The mother’s happiness is also a significant feature in this finely balanced case and is a factor to which I have attached some weight.
I find that it is in the child’s best interests for the child to be able to relocate to Germany and conversely that it is not in the child’s best interests to remain in Australia.
Given all of these circumstances, I propose to leave the child in the primary care of the mother and I determine that it is in the child’s best interests for the child to be able to relocate Germany and that it is not in the child’s best interests to remain in Australia.
This will relocation will be permitted to occur after 7 January 2017 for a number of reasons. The child is currently attending school and these orders should enable the child to complete her education until the end of the current school year. The school year in Germany has already commenced and would be well advanced in any event. It will enable the father and child to spend time together over the first half of the 2016/2017 Christmas/New Year period.

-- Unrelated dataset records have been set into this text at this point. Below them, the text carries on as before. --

Lemma numbered_inj (original : string) (i j : nat) :
  numbered original i = numbered original j → i = j.
Proof.
  unfold numbered. intros H. apply (inj (String.app original)) in H.
  apply (inj (String.app " (")) in H.
  apply string_app_inj_last in H. by apply (inj pretty) in H.
Qed.

Lemma free_name_Some (fuel : nat) (a : app) (original : string) :
  ∀ (counter : nat) (current chosen : string),
  free_name fuel a original counter current = Some chosen →
  PyDict.mem chosen (decks a) = false
  ∧ (PyDict.mem current (decks a) = false → chosen = current)
  ∧ (PyDict.mem current (decks a) = true →
     ∃ k, counter ≤ k ∧ chosen = numbered original k
          ∧ ∀ j, counter ≤ j < k →
              PyDict.mem (numbered original j) (decks a) = true).
Proof.
  induction fuel as [|fuel IH]; intros counter current chosen; [done|].
  cbn. destruct (PyDict.mem current (decks a)) eqn:Hm.
  - intros Hrec. destruct (IH _ _ _ Hrec) as (Hfree & Hfirst & Hlater).
    split; [exact Hfree|]. split; [done|]. intros _.
    destruct (PyDict.mem (numbered original counter) (decks a)) eqn:Hc.
    + destruct (Hlater eq_refl) as (k & Hk & -> & Hall).
      exists k. split; [lia|]. split; [done|]. intros j Hj.
      destruct (decide (j = counter)) as [->|]; [exact Hc|].
      apply Hall. lia.
    + exists counter. split; [lia|]. split; [by apply Hfirst|].
      intros j Hj. lia.
  - intros [= <-]. split; [exact Hm|]. split; done.
Qed.

Lemma free_name_None (fuel : nat) (a : app) (original : string) :
  ∀ (counter : nat) (current : string),
  free_name (S fuel) a original counter current = None →
  ∀ x, x ∈ current :: ((λ k, numbered original k) <$> seq counter fuel) →
       x ∈ PyDict.keys (decks a).
Proof.
  induction fuel as [|fuel IH]; intros counter current; cbn.
  - destruct (PyDict.mem current (decks a)) eqn:Hm; [|done].
    intros _ x ->%list_elem_of_singleton. by apply mem_true.
  - destruct (PyDict.mem current (decks a)) eqn:Hm; [|done].
    intros Hrec x [->|Hin]%elem_of_cons; [by apply mem_true|].
    apply (IH (counter + 1) (numbered original counter)); [exact Hrec|].
    by rewrite Nat.add_1_r.
Qed.

(** X14. [import_deck] always finds a name: it takes the name in the file
    when no deck has it, and otherwise the first of [name (1)],
    [name (2)], ... that no deck has, which takes at most as many tries as
    there are decks. The imported deck goes to the end under that name,
    and no deck that was there is replaced or changed. *)
Theorem import_deck_keeps_decks (deck_name : string) (deck_data : deck)
    (a : app) :
  ∃ chosen,
    import_deck deck_name deck_data a
    = Some (App (decks a ++ [(chosen, deck_data)])
                (last_used_deck a) (current_deck a),
            ShowInfo ("Imported deck '" +:+ chosen +:+ "' with "
                      +:+ pretty (length (cards deck_data)) +:+ " cards!"))
    ∧ PyDict.mem chosen (decks a) = false
    ∧ (PyDict.mem deck_name (decks a) = false → chosen = deck_name)
    ∧ (PyDict.mem deck_name (decks a) = true →
       ∃ k, 1 ≤ k ≤ length (decks a)
            ∧ chosen = numbered deck_name k
            ∧ ∀ j, 1 ≤ j < k →
                PyDict.mem (numbered deck_name j) (decks a) = true).
Proof.
  unfold import_deck.
  destruct (free_name (S (length (decks a))) a deck_name 1 deck_name)
    as [chosen|] eqn:Hfree.
  - destruct (free_name_Some _ _ _ _ _ _ Hfree) as (Hnew & Hfirst & Hlater).
    exists chosen. cbn. rewrite set_new by done.
    split; [done|]. split; [exact Hnew|]. split; [exact Hfirst|].
    intros Hm. destruct (Hlater Hm) as (k & Hk & -> & Hall).
    exists k. split; [|done]. split; [done|].
    (* the names before the chosen one are distinct names of decks *)
    assert (Hlen : length (deck_name
                           :: ((λ j, numbered deck_name j) <$> seq 1 (k - 1)))
                   ≤ length (PyDict.keys (decks a))).
    { apply submseteq_length, NoDup_submseteq.
      - constructor.
        + intros (j & Hj & _)%list_elem_of_fmap.
          revert Hj. by apply string_app_ne_self.
        + apply NoDup_fmap_2; [|apply NoDup_seq].
          intros i j. apply numbered_inj.
      - intros x [->|(j & -> & Hj)%list_elem_of_fmap]%elem_of_cons.
        + by apply mem_true.
        + apply elem_of_seq in Hj. apply mem_true, Hall. lia. }
    cbn in Hlen. unfold PyDict.keys in Hlen.
    rewrite !length_fmap, length_seq in Hlen. lia.
  - exfalso.
    pose proof (free_name_None _ _ _ _ _ Hfree) as Hall.
    assert (Hlen : length (deck_name
                           :: ((λ j, numbered deck_name j)
                               <$> seq 1 (length (decks a))))
                   ≤ length (PyDict.keys (decks a))).
    { apply submseteq_length, NoDup_submseteq; [|exact Hall].
      constructor.
      - intros (j & Hj & _)%list_elem_of_fmap.
        revert Hj. by apply string_app_ne_self.
      - apply NoDup_fmap_2; [|apply NoDup_seq].
        intros i j. apply numbered_inj. }
    cbn in Hlen. unfold PyDict.keys in Hlen.
    rewrite !length_fmap, length_seq in Hlen. lia.
Qed.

This will enable an orderly transition for the child from Australia to Germany and will enable the father to have time to consider, if and how he can make arrangements to live near the child in Germany should he choose to do so.
I propose to put in place orders that the child spend not less than four weeks in Australia each year and that the child can spend time with the father should he go to Germany and the Court makes orders providing for regular time between the father and the child should he decide to relocate to Germany.
In coming to this determination I considered the impact of the change and the geographic distance between the father and the child. I considered whether an equal time arrangement in Australia would operate and, given the matters to which I have alluded elsewhere, I am not satisfied that it could operate in the best interests of this child given her age, maturity and the nature of the conflict between the parents.
Similarly I considered significant and substantial time. That may come if the father moves closer to the mother’s home in Germany, however, given the matters to which I have alluded to elsewhere I am not satisfied that such an order ought to be made at this time.
I have made provision for recognition of these orders pursuant to the Convention on Jurisdiction, Applicable Law, Recognition, Enforcement and Cooperation in Respect of Parental Responsibility and Measures for the Protection of Children, signed at The Hague on 19 October 1996 although the recognition of that order is not a pre-condition of the relocation.
Each of the parties seeks an order for equal shared parental responsibility in the circumstances of the orders I will make.
I am not entirely sanguine about this course given the poor nature of the relationship between the parties. However, it is the request of the parties and given the distance and hard work necessary to enable the relationship between the father and the child to continue and hopefully flourish, equal share parenting may assist in this process.
I certify that the preceding three hundred and thirty (330) paragraphs are a true copy of the reasons for judgment of the Honourable Justice Benjamin delivered on 23 September 2016.